TASK |
Using the data below, copy each line that includes the word "routines".

[Stored data entries]
(* ===== verification/EmulationAgrees.v ===== *)
(** * The emulation library against the operations it stands for

    A processor without an operation of the base library gets it from standard_emulation.c; a
    program must compute the same with either. *)

From S2P Require Import Prelude.
From S2P Require Import CInt.
From S2P Require Import Cpp.
From S2P Require Import SimValue.
From S2P Require Import SimValueLaws.
From S2P Require Import OSAL.
From S2P Require Import BaseInt.
From S2P Require Import BaseIntSpec.
From S2P Require Import IntEmulation.
#[local] Open Scope Z_scope.

(** The routine returns a number, and the operation writes the same to its result of [n] bytes. *)
Definition agrees (n : nat) (emulated : option Z) (op : Binary) (v1 v2 out : SimValue) : Prop :=
  exists x, emulated = Some x /\ binary_trigger op [v1; v2; out] = Done [v1; v2; assign_bytes n x out].

Section Agreement.
Context (fuel : nat) (v1 v2 out : SimValue) (a b : Z).
Context (Hf : (64 < fuel)%nat).

Lemma agrees_value n op x y : binary_trigger op [v1; v2; out] = deliver (Value n y) 3 [v1; v2; out] out ->
  x mod 2 ^ (8 * Z.of_nat n) = y mod 2 ^ (8 * Z.of_nat n) -> agrees n (Some x) op v1 v2 out.
Proof. intros H E. exists x. split; [reflexivity|]. rewrite H. cbn. now rewrite (assign_bytes_cong n x y). Qed.

Lemma spec_at w op : binary_bits op = w -> holds w v1 a -> holds w v2 b ->
  binary_trigger op [v1; v2; out] = deliver (binary_spec op (bitWidth_ v1) a b) 3 [v1; v2; out] out.
Proof. intros E H1 H2. apply binary_correct; now rewrite E. Qed.

(** A quotient whose division the routines finish fits its type. *)
Lemma quotient_fits w k x y : 2 <= w -> is_s w x -> is_s w y -> y <> 0 -> ~ div_stuck_signed w x y ->
  fits w k (x ÷ y) = Value k (x ÷ y).
Proof.
  intros Hw [X0 X1] [Y0 Y1] Hy Hs. unfold div_stuck_signed in Hs. unfold fits.
  pose proof (pow2_succ (w - 2) ltac:(lia)) as P. replace (w - 2 + 1) with (w - 1) in P by lia.
  pose proof (pow2_pos (w - 2) ltac:(lia)) as P0.
  assert (B : Z.abs (x ÷ y) <= 2 ^ (w - 2)); [|zdec; lia].
  rewrite <- Z.quot_abs by assumption. destruct (Z.eq_dec (Z.abs y) 1) as [E|E].
  - rewrite E, Z.quot_1_r. lia.
  - apply Z.quot_le_upper_bound; nia.
Qed.

Section Words.
Context (H1 : holds 32 v1 a) (H2 : holds 32 v2 b).
Let word op E := spec_at 32 op E H1 H2.
Ltac by_table := match goal with |- binary_trigger ?op _ = _ => rewrite (word op eq_refl) end; cbn [binary_spec].

Lemma word_quotients : s32 b <> 0 -> ~ div_stuck_signed 32 (s32 a) (s32 b) ->
  agrees 4 (__divsi3 fuel (s32 a) (s32 b)) DIV_ v1 v2 out /\ agrees 4 (__modsi3 fuel (s32 a) (s32 b)) MOD_ v1 v2 out.
Proof.
  intros Hb Hs. pose proof (sw_range 32 a ltac:(lia)) as Ra. pose proof (sw_range 32 b ltac:(lia)) as Rb.
  fold (s32 a) in Ra. fold (s32 b) in Rb.
  unfold __divsi3, __modsi3. rewrite div_signed_ok, mod_signed_ok by (assumption || lia).
  split; (eapply agrees_value; [by_table; unfold quotient, remainder | reflexivity]);
    rewrite quotient_fits by (assumption || lia); now rewrite (proj2 (Z.eqb_neq _ _) Hb).
Qed.

Lemma word_unsigned_quotients : u32 b <> 0 -> ~ div_stuck 32 (u32 a) (u32 b) ->
  agrees 4 (__udivsi3 fuel (u32 a) (u32 b)) DIVU_ v1 v2 out /\ agrees 4 (__umodsi3 fuel (u32 a) (u32 b)) MODU_ v1 v2 out.
Proof.
  intros Hb Hs. pose proof (u32_word a) as Ra. pose proof (u32_word b) as Rb. unfold is_u in Rb.
  destruct (unsigned_division_correct fuel (u32 a) (u32 b) 0 2) as (_ & _ & D & M & _);
    [lia | assumption | lia | assumption | unfold is_u; lia | lia | intros [[=] _] |].
  rewrite D, M. split; eapply agrees_value; try (by_table;
    rewrite (proj2 (Z.eqb_neq _ _) Hb); reflexivity); [reflexivity|]. apply (uw_sw 32). lia.
Qed.

Lemma word_products : agrees 4 (__mulsi3 fuel (u32 a) (u32 b)) MUL_ v1 v2 out.
Proof.
  unfold __mulsi3. rewrite mul_ok by (apply u32_word || lia).
  eapply agrees_value; [by_table; reflexivity|].
  change (uw 32 (sw 32 (u32 a * u32 b)) = uw 32 (a * b)). rewrite uw_sw by lia. apply uw_ring. lia.
Qed.

Lemma word_shifts : u32 b < 32 ->
  agrees 4 (__ashlsi3 fuel (s32 a) (u32 b)) SHL_ v1 v2 out /\
  agrees 4 (__ashrsi3 fuel (s32 a) (u32 b)) SHR_ v1 v2 out /\
  agrees 4 (__lshrsi3 fuel (u32 a) (u32 b)) SHRU_ v1 v2 out.
Proof.
  intros Hb. pose proof (u32_word b) as Rb. pose proof (sw_range 32 a ltac:(lia)) as Sa. fold (s32 a) in Sa.
  assert (Wd : 32 <= bitWidth_ v1) by apply H1. unfold is_u in Rb.
  assert (Sb : s32 b = u32 b) by (rewrite <- s32_u32; apply sw_small; [lia | unfold is_s; cbn; lia]).
  unfold __ashlsi3, __ashrsi3, __lshrsi3. rewrite ashl_ok, ashr_ok, lshr_ok by (assumption || apply u32_word || lia).
  split; [|split]; eapply agrees_value.
  - by_table. now rewrite (proj2 (Z.ltb_lt _ _) Hb).
  - change (uw 32 (sw 32 (s32 a * 2 ^ u32 b)) = uw 32 (a * 2 ^ u32 b)). rewrite uw_sw by lia.
    rewrite <- (uw_mul_l 32 (s32 a)) by lia. unfold s32. rewrite uw_sw by lia. apply uw_mul_l. lia.
  - by_table. unfold right_shift. rewrite Sb.
    rewrite (proj2 (Z.ltb_ge (Z.min _ _) _)), (proj2 (Z.leb_le 0 _)), (proj2 (Z.ltb_lt _ 32)) by lia. reflexivity.
  - reflexivity.
  - by_table. unfold right_shift.
    rewrite (proj2 (Z.ltb_ge (Z.min _ _) _)), (proj2 (Z.leb_le 0 _)), (proj2 (Z.ltb_lt _ 32)) by lia. reflexivity.
  - reflexivity.
Qed.

(** Beyond the width of the port the operation forgets the sign. *)
Lemma word_shift_beyond : Z.min (bitWidth_ v1) 64 < u32 b < 2 ^ 31 -> s32 a < 0 ->
  __ashrsi3 fuel (s32 a) (u32 b) = Some (-1) /\
  binary_trigger SHR_ [v1; v2; out] = Done [v1; v2; assign_bytes 4 0 out].
Proof.
  intros Hb Ha. pose proof (u32_word b) as Rb. pose proof (sw_range 32 a ltac:(lia)) as Sa. fold (s32 a) in Sa.
  assert (Wd : 32 <= bitWidth_ v1) by apply H1.
  assert (Sb : s32 b = u32 b) by (rewrite <- s32_u32; apply sw_small; [lia | unfold is_s; cbn; lia]).
  unfold __ashrsi3. rewrite ashr_ok by (assumption || lia). split.
  - f_equal. pose proof (pow2_le 32 (u32 b) ltac:(lia) ltac:(lia)). unfold is_s in Sa. cbn in Sa. apply div_eq; lia.
  - by_table. unfold right_shift. rewrite Sb.
    now rewrite (proj2 (Z.ltb_lt (Z.min _ _) _)) by lia.
Qed.
End Words.

Section LongWords.
Context (H1 : holds 64 v1 a) (H2 : holds 64 v2 b).
Let long op E := spec_at 64 op E H1 H2.
Ltac by_table := match goal with |- binary_trigger ?op _ = _ => rewrite (long op eq_refl) end; cbn [binary_spec].

Lemma long_quotients : s64 b <> 0 -> ~ div_stuck_signed 64 (s64 a) (s64 b) ->
  agrees 8 (__divdi3 fuel (s64 a) (s64 b)) DIV64_ v1 v2 out /\ agrees 8 (__moddi3 fuel (s64 a) (s64 b)) MOD64_ v1 v2 out.
Proof.
  intros Hb Hs. pose proof (sw_range 64 a ltac:(lia)) as Ra. pose proof (sw_range 64 b ltac:(lia)) as Rb.
  fold (s64 a) in Ra. fold (s64 b) in Rb.
  unfold __divdi3, __moddi3. rewrite div_signed_ok, mod_signed_ok by (assumption || lia).
  split; (eapply agrees_value; [by_table; unfold quotient, remainder | reflexivity]);
    rewrite quotient_fits by (assumption || lia); now rewrite (proj2 (Z.eqb_neq _ _) Hb).
Qed.

Lemma long_unsigned_quotients : u64 b <> 0 -> ~ div_stuck 64 (u64 a) (u64 b) ->
  agrees 8 (__udivdi3 fuel (u64 a) (u64 b)) DIVU64_ v1 v2 out /\ agrees 8 (__umoddi3 fuel (u64 a) (u64 b)) MODU64_ v1 v2 out.
Proof.
  intros Hb Hs. pose proof (uw_range 64 a ltac:(lia)) as Ra. pose proof (uw_range 64 b ltac:(lia)) as Rb.
  fold (u64 a) in Ra. fold (u64 b) in Rb. unfold is_u in Rb.
  destruct (unsigned_division_correct fuel 0 2 (u64 a) (u64 b)) as (_ & _ & _ & _ & D & M);
    [lia | unfold is_u; lia | lia | intros [[=] _] | assumption | lia | assumption |].
  rewrite D, M. split; eapply agrees_value; try (by_table;
    rewrite (proj2 (Z.eqb_neq _ _) Hb); reflexivity); [reflexivity|]. apply (uw_sw 64). lia.
Qed.

Lemma long_products : agrees 8 (__muldi3 fuel (u64 a) (u64 b)) MUL64_ v1 v2 out.
Proof.
  unfold __muldi3. rewrite mul_ok by (lia || (apply uw_range; lia)).
  eapply agrees_value; [by_table; reflexivity|].
  change (uw 64 (sw 64 (u64 a * u64 b)) = uw 64 (a * b)). rewrite uw_sw by lia. apply uw_ring. lia.
Qed.

Lemma long_shifts : u64 b < 64 ->
  agrees 8 (__ashldi3 fuel (s64 a) (u64 b)) SHL64_ v1 v2 out /\
  agrees 8 (__ashrdi3 fuel (s64 a) (u64 b)) SHR64_ v1 v2 out /\
  agrees 8 (__lshrdi3 fuel (u64 a) (u64 b)) SHRU64_ v1 v2 out.
Proof.
  intros Hb. pose proof (uw_range 64 b ltac:(lia)) as Rb. fold (u64 b) in Rb.
  pose proof (uw_range 64 a ltac:(lia)) as Ra. fold (u64 a) in Ra.
  pose proof (sw_range 64 a ltac:(lia)) as Sa. fold (s64 a) in Sa.
  assert (Wd : 64 <= bitWidth_ v1) by apply H1. pose proof Rb as Rb'. unfold is_u in Rb'.
  assert (Sb : s64 b = u64 b) by (rewrite <- s64_u64; apply sw_small; [lia | unfold is_s; cbn; lia]).
  unfold __ashldi3, __ashrdi3, __lshrdi3. rewrite ashl_ok, ashr_ok, lshr_ok by (assumption || lia).
  split; [|split]; eapply agrees_value.
  - by_table. now rewrite (proj2 (Z.ltb_lt _ _) Hb).
  - change (uw 64 (sw 64 (s64 a * 2 ^ u64 b)) = uw 64 (a * 2 ^ u64 b)). rewrite uw_sw by lia.
    rewrite <- (uw_mul_l 64 (s64 a)) by lia. unfold s64. rewrite uw_sw by lia. apply uw_mul_l. lia.
  - by_table. unfold right_shift. rewrite Sb.
    rewrite (proj2 (Z.ltb_ge (Z.min _ _) _)), (proj2 (Z.leb_le 0 _)), (proj2 (Z.ltb_lt _ 64)) by lia. reflexivity.
  - reflexivity.
  - by_table. unfold right_shift.
    rewrite (proj2 (Z.ltb_ge 64 _)), (proj2 (Z.leb_le 0 _)), (proj2 (Z.ltb_lt _ 64)) by lia. reflexivity.
  - reflexivity.
Qed.
End LongWords.
End Agreement.

(** C25: The routines of the emulation library compute what the operations they replace compute in the
    simulator.  With operands in ports of the word's width or more, each division, remainder,
    multiplication and shift routine returns a number, and the operation writes the same number, for
    32-bit and for 64-bit words: for every product, for every quotient whose divisor is not zero and
    whose routine terminates, and for every shift by less than the word.  Beyond the width of the
    port, where the arithmetic right shift routine gives the sign, the operation gives zero. *)
Theorem emulation_agrees fuel v1 v2 out a b : (64 < fuel)%nat ->
  (holds 32 v1 a -> holds 32 v2 b ->
   agrees 4 (__mulsi3 fuel (u32 a) (u32 b)) MUL_ v1 v2 out /\
   (s32 b <> 0 -> ~ div_stuck_signed 32 (s32 a) (s32 b) ->
    agrees 4 (__divsi3 fuel (s32 a) (s32 b)) DIV_ v1 v2 out /\ agrees 4 (__modsi3 fuel (s32 a) (s32 b)) MOD_ v1 v2 out) /\
   (u32 b <> 0 -> ~ div_stuck 32 (u32 a) (u32 b) ->
    agrees 4 (__udivsi3 fuel (u32 a) (u32 b)) DIVU_ v1 v2 out /\ agrees 4 (__umodsi3 fuel (u32 a) (u32 b)) MODU_ v1 v2 out) /\
   (u32 b < 32 ->
    agrees 4 (__ashlsi3 fuel (s32 a) (u32 b)) SHL_ v1 v2 out /\
    agrees 4 (__ashrsi3 fuel (s32 a) (u32 b)) SHR_ v1 v2 out /\
    agrees 4 (__lshrsi3 fuel (u32 a) (u32 b)) SHRU_ v1 v2 out) /\
   (Z.min (bitWidth_ v1) 64 < u32 b < 2 ^ 31 -> s32 a < 0 ->
    __ashrsi3 fuel (s32 a) (u32 b) = Some (-1) /\
    binary_trigger SHR_ [v1; v2; out] = Done [v1; v2; assign_bytes 4 0 out])) /\
  (holds 64 v1 a -> holds 64 v2 b ->
   agrees 8 (__muldi3 fuel (u64 a) (u64 b)) MUL64_ v1 v2 out /\
   (s64 b <> 0 -> ~ div_stuck_signed 64 (s64 a) (s64 b) ->
    agrees 8 (__divdi3 fuel (s64 a) (s64 b)) DIV64_ v1 v2 out /\ agrees 8 (__moddi3 fuel (s64 a) (s64 b)) MOD64_ v1 v2 out) /\
   (u64 b <> 0 -> ~ div_stuck 64 (u64 a) (u64 b) ->
    agrees 8 (__udivdi3 fuel (u64 a) (u64 b)) DIVU64_ v1 v2 out /\ agrees 8 (__umoddi3 fuel (u64 a) (u64 b)) MODU64_ v1 v2 out) /\
   (u64 b < 64 ->
    agrees 8 (__ashldi3 fuel (s64 a) (u64 b)) SHL64_ v1 v2 out /\
    agrees 8 (__ashrdi3 fuel (s64 a) (u64 b)) SHR64_ v1 v2 out /\
    agrees 8 (__lshrdi3 fuel (u64 a) (u64 b)) SHRU64_ v1 v2 out)).
Proof.
  intros Hf. split; intros H1 H2.
  - split; [now apply word_products|]. split; [now apply word_quotients|].
    split; [now apply word_unsigned_quotients|]. split; [now apply word_shifts | now apply word_shift_beyond].
  - split; [now apply long_products|]. split; [now apply long_quotients|].
    split; [now apply long_unsigned_quotients | now apply long_shifts].
Qed.

Lemma emulation_agrees_witness :
  agrees 4 (__modsi3 100 (-7) 2) MOD_ (port 32 (-7)) (port 32 2) (port 32 0) /\
  __ashrsi3 100 (-7) 40 = Some (-1) /\
  binary_trigger SHR_ [port 32 (-7); port 32 40; port 32 0] = Done [port 32 (-7); port 32 40; assign_bytes 4 0 (port 32 0)].
Proof.
  split.
  - apply (emulation_agrees 100 (port 32 (-7)) (port 32 2) (port 32 0) (-7) 2);
      [lia | apply port_holds_32; unfold SIMD_WORD_WIDTH; lia.. | discriminate | intros [[=] _]].
  - apply (emulation_agrees 100 (port 32 (-7)) (port 32 40) (port 32 0) (-7) 40);
      [lia | apply port_holds_32; unfold SIMD_WORD_WIDTH; lia.. | split; reflexivity | reflexivity].
Defined.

WORKED SOLUTION |
(** A quotient whose division the routines finish fits its type. *)
(** C25: The routines of the emulation library compute what the operations they replace compute in the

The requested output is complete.